WHEREFORE, in view of the foregoing, the petition is hereby DENIED and the decision and resolution of the Court of Appeals in CA-G.R. CV No. 53632 are AFFIRMED.

SO ORDERED.

CONSUELO YNARES-SANTIAGO
Associate Justice

WE CONCUR:

MA. ALICIA AUSTRIA-MARTINEZ
Associate Justice

*RENATO C. CORONA
Associate Justice

ANTONIO EDUARDO B. NACHURA
Associate Justice

RUBEN T. REYES
Associate Justice

ATTESTATION

I attest that the conclusions in the above decision were reached in consultation before the case was assigned to the writer of the opinion of the Court’s Division.

CONSUELO YNARES-SANTIAGO
Associate Justice
Chairperson, Third Division

CERTIFICATION

Pursuant to Section 13, Article VIII of the Constitution and the Division Chairperson’s Attestation, it is hereby certified that the conclusions in the above Decision were reached in consultation before the case was assigned to the writer of the opinion of the Court’s Division.

REYNATO S. PUNO
Chief Justice

Footnotes

* In lieu of Justice Minita V. Chico-Nazario, per Special Order No. 484 dated January 11, 2008.

1 Rollo, pp. 26-32.

2 Id. at 33-36.

3 Id. at 37-38.

4 Id. at 39-41.

5 RTC Records, pp. 8-9.

6 Id. at 119.

7 Id. at 12.

8 Id. at 134-141.

9 Id. at 15.

10 Id. at 105.

11 Id. at 130.

12 Id. at 131.

13 Id. at 1-6.

14 Id. at 125.

15 Id. at 133.

16 Id. at 4-5.

17 Id. at 143.

18 Rollo, p. 36.

19 Id. at 35-36.

20 Id. at 17-18.

21 CIVIL CODE, Art. 1476(2).

22 Id., Art. 1475.

23 City of Cebu v. Heirs of Candido Rubi, 366 Phil. 70, 78 (1999).

24 Article 1483 of the Civil Code states:

Art. 1483. Subject to the provisions of the Statute of Frauds and of any other applicable statute, a contract of sale may be made in writing, or by word of mouth, or partly in writing and partly by word of mouth, or may be inferred from the conduct of the parties.

25 Buenaventura v. Court of Appeals, 461 Phil. 761, 772 (2003).

26 TSN, August 12, 1994, pp. 11 and 36.

27 San Miguel Properties Phils., Inc. v. Spouses Huang, 391 Phil. 636, 645 (2000).

28 TSN, August 12, 1994, p. 32.

29 Article 1191 of the Civil Code states:

Art. 1191. The power to rescind obligations is implied in reciprocal ones, in case one of the obligors should not comply with what is incumbent upon him.

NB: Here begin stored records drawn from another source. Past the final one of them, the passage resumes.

(** * Shared-profile benchmark harness: a shallow embedding

    This development embeds [profile_code_reuse_profile.py] and checks the
    statements of its specification against it.

    - Python values that cross the service boundary (responses, messages,
      tags) are a small JSON-like datatype [value]; the dynamic operations
      the script applies to them ([in], subscripting, [.get], iteration,
      slicing, truthiness) are written out with the errors Python raises.
    - Exceptions are the instances of Python's [Exception] class, which is
      what both [except Exception] clauses of the script name.
    - Effects (printing, sleeping, the two remote calls, the clock) are
      recorded in a chronological trace threaded through a state-and-error
      monad; the remote service is an oracle [Env]. *)

From Stdlib Require Import List String Ascii ZArith QArith Lia Bool Arith.
Import ListNotations.
Close Scope Q_scope.
Open Scope string_scope.
Open Scope list_scope.
Open Scope nat_scope.

(** ** Python values and exceptions *)

#[local] Set Warnings "-register-all".

Inductive value : Type :=
| VNone
| VBool (b : bool)
| VInt (z : Z)
| VStr (s : string)
| VList (items : list value)
| VDict (fields : list (string * value)).

(** Instances of [Exception] the script can meet. [BotoError] stands for
    whatever the service client raises (throttling, validation, timeout,
    ...), identified by its name. *)
Inductive exn : Type :=
| TypeError
| KeyError (key : string)
| AttributeError (attr : string)
| ZeroDivisionError
| Exception (msg : string)
| BotoError (name : string).

Inductive result (A : Type) : Type :=
| Ok (a : A)
| Raise (e : exn).
Arguments Ok {A} a.
Arguments Raise {A} e.

Definition rbind {A B} (r : result A) (k : A -> result B) : result B :=
  match r with
  | Ok a => k a
  | Raise e => Raise e
  end.

Notation "'let?' x ':=' e 'in' k" := (rbind e (fun x => k))
  (at level 10, x name, e at level 100, k at level 200).

(** Dictionaries are association lists in insertion order; the first binding
    of a key is the one that counts. *)
Fixpoint lookup (key : string) (fields : list (string * value)) : option value :=
  match fields with
  | [] => None
  | (k, v) :: rest => if String.eqb k key then Some v else lookup key rest
  end.

Definition is_str (key : string) (v : value) : bool :=
  match v with
  | VStr s => String.eqb s key
  | _ => false
  end.

(** [key in v] for a string [key]: membership of a key in a dict, of an
    element in a list, of a substring in a string; a [TypeError] on values
    that are not containers. *)
Definition py_in (key : string) (v : value) : result bool :=
  match v with
  | VDict fields =>
      Ok (match lookup key fields with Some _ => true | None => false end)
  | VList items => Ok (existsb (is_str key) items)
  | VStr s => Ok (match index 0 key s with Some _ => true | None => false end)
  | VNone | VBool _ | VInt _ => Raise TypeError
  end.

(** [v[key]] for a string [key]. *)
Definition py_getitem (v : value) (key : string) : result value :=
  match v with
  | VDict fields =>
      match lookup key fields with
      | Some x => Ok x
      | None => Raise (KeyError key)
      end
  | _ => Raise TypeError
  end.

(** [v.get(key, default)]: only dicts have the method. *)
Definition py_get (v : value) (key : string) (default : value) : result value :=
  match v with
  | VDict fields =>
      Ok (match lookup key fields with Some x => x | None => default end)
  | _ => Raise (AttributeError "get")
  end.

(** A Python [str] is a sequence of code points; a [VStr] holds its UTF-8
    encoding. A byte [10xxxxxx] continues the code point begun before it. *)
Definition is_continuation (c : ascii) : bool :=
  match c with
  | Ascii _ _ _ _ _ _ b6 b7 => b7 && negb b6
  end.

(** Number of code points, [len(s)]. *)
Fixpoint code_points (s : string) : nat :=
  match s with
  | EmptyString => 0
  | String c rest =>
      if is_continuation c then code_points rest else S (code_points rest)
  end.

(** The first [n] code points, [s[:n]]. *)
Fixpoint take_code_points (n : nat) (s : string) : string :=
  match s with
  | EmptyString => EmptyString
  | String c rest =>
      if is_continuation c then String c (take_code_points n rest)
      else
        match n with
        | 0 => EmptyString
        | S n' => String c (take_code_points n' rest)
        end
  end.

Definition continues (s : string) : bool :=
  match s with
  | EmptyString => false
  | String d _ => is_continuation d
  end.

(** The code points of a string, each as a string of its own. *)
Fixpoint code_point_strings (s : string) : list string :=
  match s with
  | EmptyString => []
  | String c rest =>
      let following := code_point_strings rest in
      if continues rest
      then match following with
           | first :: others => String c first :: others
           | [] => [String c EmptyString]
           end
      else String c EmptyString :: following
  end.

Definition chars (s : string) : list value := map VStr (code_point_strings s).

(** The sequence a [for] loop walks over. *)
Definition py_iter (v : value) : result (list value) :=
  match v with
  | VList items => Ok items
  | VDict fields => Ok (map (fun kv => VStr (fst kv)) fields)
  | VStr s => Ok (chars s)
  | VNone | VBool _ | VInt _ => Raise TypeError
  end.

(** [v[:50]]. Slicing a dict is an error too ([TypeError] before Python 3.12,
    [KeyError] from 3.12 on; the script treats both alike). *)
Definition py_slice50 (v : value) : result value :=
  match v with
  | VStr s => Ok (VStr (take_code_points 50 s))
  | VList items => Ok (VList (firstn 50 items))
  | _ => Raise TypeError
  end.

(** Truth value of an object, as tested by [if response:]. *)
Definition py_truthy (v : value) : bool :=
  match v with
  | VNone => false
  | VBool b => b
  | VInt z => negb (Z.eqb z 0)
  | VStr s => negb (String.eqb s "")
  | VList items => match items with [] => false | _ => true end
  | VDict fields => match fields with [] => false | _ => true end
  end.

(** ** Response extractor *)

Definition sentinel : value := VStr "No text response found".

(** The [for content in message['content']] loop: [Some v] when the loop
    returns [v], [None] when it runs to its end. *)
Fixpoint content_loop (contents : list value) : result (option value) :=
  match contents with
  | [] => Ok None
  | content :: rest =>
      let? has_text := py_in "text" content in
      if has_text
      then let? text := py_get content "text" (VStr "") in Ok (Some text)
      else content_loop rest
  end.

Definition parse_converse_response (response : value) : result value :=
  let? has_output := py_in "output" response in
  let? has_message :=
    (if has_output
     then let? output := py_getitem response "output" in py_in "message" output
     else Ok false) in
  if has_message then
    let? output := py_getitem response "output" in
    let? message := py_getitem output "message" in
    let? has_content := py_in "content" message in
    if has_content then
      let? content := py_getitem message "content" in
      let? contents := py_iter content in
      let? found := content_loop contents in
      match found with
      | Some text => Ok text
      | None => Ok sentinel
      end
    else Ok sentinel
  else Ok sentinel.

(** ** Effects: the trace, the service oracle and the monad *)

(** One constructor per [print] of the script; the payload is what the
    formatted line shows. Percentages and times are exact rationals (the
    rounding of [:.1f] is not modelled). *)
Inductive message : Type :=
| MsgStarting
| MsgCreatingShared (profile_name : string)
| MsgCreatedProfile (arn : value)
| MsgErrorCreating (e : exn)
| MsgResponseText (truncated : value)
| MsgErrorConverse (e : exn)
| MsgBanner
| MsgIteration (iteration : Z) (now : Q)
| MsgUsingProfile (model_id : value)
| MsgErrorIteration (i : nat) (e : exn)
| MsgProgress (i num_iterations : nat)
| MsgSuccessRate (successful_runs i : nat) (percent : Q)
| MsgSummaryTitle
| MsgTotalRuns (num_iterations : nat)
| MsgSuccessfulRuns (successful_runs : nat)
| MsgFailedRuns (failed_runs : nat)
| MsgFinalSuccessRate (percent : Q)
| MsgTotalTime (seconds : Q)
| MsgAverageTime (seconds : Q).

Inductive event : Type :=
| EvPrint (m : message)
| EvSleep (seconds : nat)
| EvCreateInferenceProfile (name description : string) (modelSource tags : value)
| EvConverse (modelId messages inferenceConfig : value).

(** What a remote call does: return a response or raise. *)
Inductive outcome : Type :=
| Returns (response : value)
| Raises (e : exn).

(** The world outside the script. The converse oracle is indexed by the
    number of converse calls made before, the clock by the number of events
    recorded so far. *)
Record Env : Type := {
  has_create_inference_profile : bool;
  api_create_inference_profile : string -> string -> value -> value -> outcome;
  api_converse : nat -> value -> value -> value -> outcome;
  uuid4_hex : string;
  clock : nat -> Q
}.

The injured party may choose between fulfillment and the rescission of the obligation, with the payment of damages in either case. He may also seek rescission, even after he has chosen fulfillment, if the latter should become impossible.

The court shall decree the rescission claimed, unless there be just cause authorizing the fixing of a period.

30 See note 23 at 83.

31 Ramos v. Sarao, G.R. No. 149756, February 11, 2005, 451 SCRA 103, 122.